Task to carry out: Write out, word for word, the part of the listing below that opens with the line containing "lists in insertion" and closes with the line containing "Definition dict_has (kv", keeping both of those lines and adding no others.

+++ Supplied material

(** * Attack graph and remediation engine of cloud_attack_analysis

    A shallow embedding of [attack_engine.py] and [fix_engine.py] together
    with the parts of Python, [json] and networkx 3.2.1 they rely on:
    Python values and exceptions, string methods, [json.loads], and the
    DiGraph operations, [shortest_path] and [all_simple_paths]. *)

From Stdlib Require Import String Ascii List Bool Arith Lia NArith.
Import ListNotations.
Local Open Scope list_scope.
Local Open Scope string_scope.
Set Warnings "-register-all".

(* ================================================================= *)
(** ** Python values and exceptions *)

Module Py.

(** Values as they come out of the parsers and [json.loads]: [None], bools,
    numbers (kept as their JSON lexeme), strings, lists and dicts (association
    lists in insertion order, one entry per key). *)
Inductive value : Type :=
| VNone
| VBool (b : bool)
| VNum (lexeme : string)
| VStr (s : string)
| VList (l : list value)
| VDict (kv : list (string * value)).

(** The exceptions the modelled code can raise. *)
Inductive exn : Type :=
| IndexError
| AttributeError
| TypeError.

Inductive result (A : Type) : Type :=
| Ok (a : A)
| Raise (e : exn).
Arguments Ok {A} a.
Arguments Raise {A} e.

Definition bind {A B} (m : result A) (k : A -> result B) : result B :=
  match m with
  | Ok a => k a
  | Raise e => Raise e
  end.

Notation "x <- m ;; k" := (bind m (fun x => k))
  (at level 61, m at next level, right associativity).

(** [d.get(k, default)] on a dict. *)
Fixpoint dict_get (kv : list (string * value)) (k : string) (default : value) : value :=
  match kv with
  | [] => default
  | (k', v) :: rest => if String.eqb k' k then v else dict_get rest k default
  end.

(** [k in d] *)
Definition dict_has (kv : list (string * value)) (k : string) : bool :=
  existsb (fun p => String.eqb (fst p) k) kv.

(** [d[k] = v]: overwrite in place, or append a new key. *)
Fixpoint dict_set (kv : list (string * value)) (k : string) (v : value)
  : list (string * value) :=
  match kv with
  | [] => [(k, v)]
  | (k', v') :: rest =>
      if String.eqb k' k then (k', v) :: rest else (k', v') :: dict_set rest k v
  end.

(** [v == s] for a string literal [s]: only a [str] equal to [s] compares equal. *)
Definition is_str (v : value) (s : string) : bool :=
  match v with
  | VStr s' => String.eqb s' s
  | _ => false
  end.

(** [s in l] for a string [s] and a Python list [l]. *)
Definition list_has_str (l : list value) (s : string) : bool :=
  existsb (fun v => is_str v s) l.

(** ASCII character classes. *)
Definition code (c : ascii) : nat := nat_of_ascii c.
Definition is_digit (c : ascii) : bool := Nat.leb 48 (code c) && Nat.leb (code c) 57.
Definition is_digit19 (c : ascii) : bool := Nat.leb 49 (code c) && Nat.leb (code c) 57.

(** Truthiness of a JSON number lexeme: zero iff it has a digit and every digit
    of its mantissa (before [e]/[E]) is [0]; [NaN] and [Infinity] are true. *)
Fixpoint mantissa_digits (s : string) : list ascii :=
  match s with
  | EmptyString => []
  | String c rest =>
      if (Ascii.eqb c "e" || Ascii.eqb c "E")%bool then []
      else if is_digit c then c :: mantissa_digits rest else mantissa_digits rest
  end.

Definition num_is_zero (lexeme : string) : bool :=
  match mantissa_digits lexeme with
  | [] => false
  | ds => forallb (fun c => Ascii.eqb c "0") ds
  end.

(** [bool(v)] *)
Definition truthy (v : value) : bool :=
  match v with
  | VNone => false
  | VBool b => b
  | VNum lexeme => negb (num_is_zero lexeme)
  | VStr s => negb (String.eqb s "")
  | VList l => match l with [] => false | _ => true end
  | VDict kv => match kv with [] => false | _ => true end
  end.

(** [for x in v]: lists give their elements, strings their characters, dicts
    their keys; [None], bools and numbers are not iterable.  (Characters are
    bytes here; every consumer only asks whether an item is a dict.) *)
Fixpoint str_chars (s : string) : list value :=
  match s with
  | EmptyString => []
  | String c rest => VStr (String c EmptyString) :: str_chars rest
  end.

Definition py_iter (v : value) : result (list value) :=
  match v with
  | VList l => Ok l
  | VStr s => Ok (str_chars s)
  | VDict kv => Ok (map (fun p => VStr (fst p)) kv)
  | _ => Raise TypeError
  end.

(** [l[i]] on a list of strings. *)
Definition index {A} (l : list A) (i : nat) : result A :=
  match nth_error l i with
  | Some a => Ok a
  | None => Raise IndexError
  end.

End Py.

(* ================================================================= *)
(** ** Python string methods *)

Module PyStr.
Import Py.

(** Whitespace of [str.strip()] (the ASCII part of [str.isspace]). *)
Definition is_space (c : ascii) : bool :=
  let n := code c in
  Nat.eqb n 32 || (Nat.leb 9 n && Nat.leb n 13) || (Nat.leb 28 n && Nat.leb n 31).

Fixpoint lstrip (s : string) : string :=
  match s with
  | EmptyString => EmptyString
  | String c rest => if is_space c then lstrip rest else s
  end.

Fixpoint rev_str (s : string) (acc : string) : string :=
  match s with
  | EmptyString => acc
  | String c rest => rev_str rest (String c acc)
  end.

(** [s.strip()] *)
Definition strip (s : string) : string :=
  rev_str (lstrip (rev_str (lstrip s) EmptyString)) EmptyString.

(** [s.startswith(p)] *)
Definition startswith (s p : string) : bool := String.prefix p s.

(** [s.endswith(p)] for a one-character suffix. *)
Fixpoint endswith_char (s : string) (c : ascii) : bool :=
  match s with
  | EmptyString => false
  | String c' EmptyString => Ascii.eqb c' c
  | String _ rest => endswith_char rest c
  end.

(** [s.rstrip(c)] for one character [c]. *)
Definition rstrip_char (s : string) (c : ascii) : string :=
  let fix drop (r : string) : string :=
    match r with
    | String c' rest => if Ascii.eqb c' c then drop rest else r
    | EmptyString => EmptyString
    end in
  rev_str (drop (rev_str s EmptyString)) EmptyString.

(** [s.split(sep)] for a non-empty [sep]: [skip] counts the characters of a
    separator occurrence still to be passed over, [cur] is the piece being
    read. *)
Fixpoint split_go (sep : string) (skip : nat) (s cur : string) : list string :=
  match s with
  | EmptyString => [cur]
  | String c rest =>
      match skip with
      | S k => split_go sep k rest cur
      | O =>
          if String.prefix sep s
          then cur :: split_go sep (String.length sep - 1) rest EmptyString
          else split_go sep 0 rest (cur ++ String c EmptyString)
      end
  end.

Definition split (s sep : string) : list string := split_go sep 0 s EmptyString.

(** [s.replace(old, new)] for a non-empty [old]. *)
Fixpoint replace_go (old new : string) (skip : nat) (s : string) : string :=
  match s with
  | EmptyString => EmptyString
  | String c rest =>
      match skip with
      | S k => replace_go old new k rest
      | O =>
          if String.prefix old s
          then new ++ replace_go old new (String.length old - 1) rest
          else String c (replace_go old new 0 rest)
      end
  end.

++++++

Solution to this exercise:
    lists in insertion order, one entry per key). *)
Inductive value : Type :=
| VNone
| VBool (b : bool)
| VNum (lexeme : string)
| VStr (s : string)
| VList (l : list value)
| VDict (kv : list (string * value)).

(** The exceptions the modelled code can raise. *)
Inductive exn : Type :=
| IndexError
| AttributeError
| TypeError.

Inductive result (A : Type) : Type :=
| Ok (a : A)
| Raise (e : exn).
Arguments Ok {A} a.
Arguments Raise {A} e.

Definition bind {A B} (m : result A) (k : A -> result B) : result B :=
  match m with
  | Ok a => k a
  | Raise e => Raise e
  end.

Notation "x <- m ;; k" := (bind m (fun x => k))
  (at level 61, m at next level, right associativity).

(** [d.get(k, default)] on a dict. *)
Fixpoint dict_get (kv : list (string * value)) (k : string) (default : value) : value :=
  match kv with
  | [] => default
  | (k', v) :: rest => if String.eqb k' k then v else dict_get rest k default
  end.

(** [k in d] *)
Definition dict_has (kv : list (string * value)) (k : string) : bool :=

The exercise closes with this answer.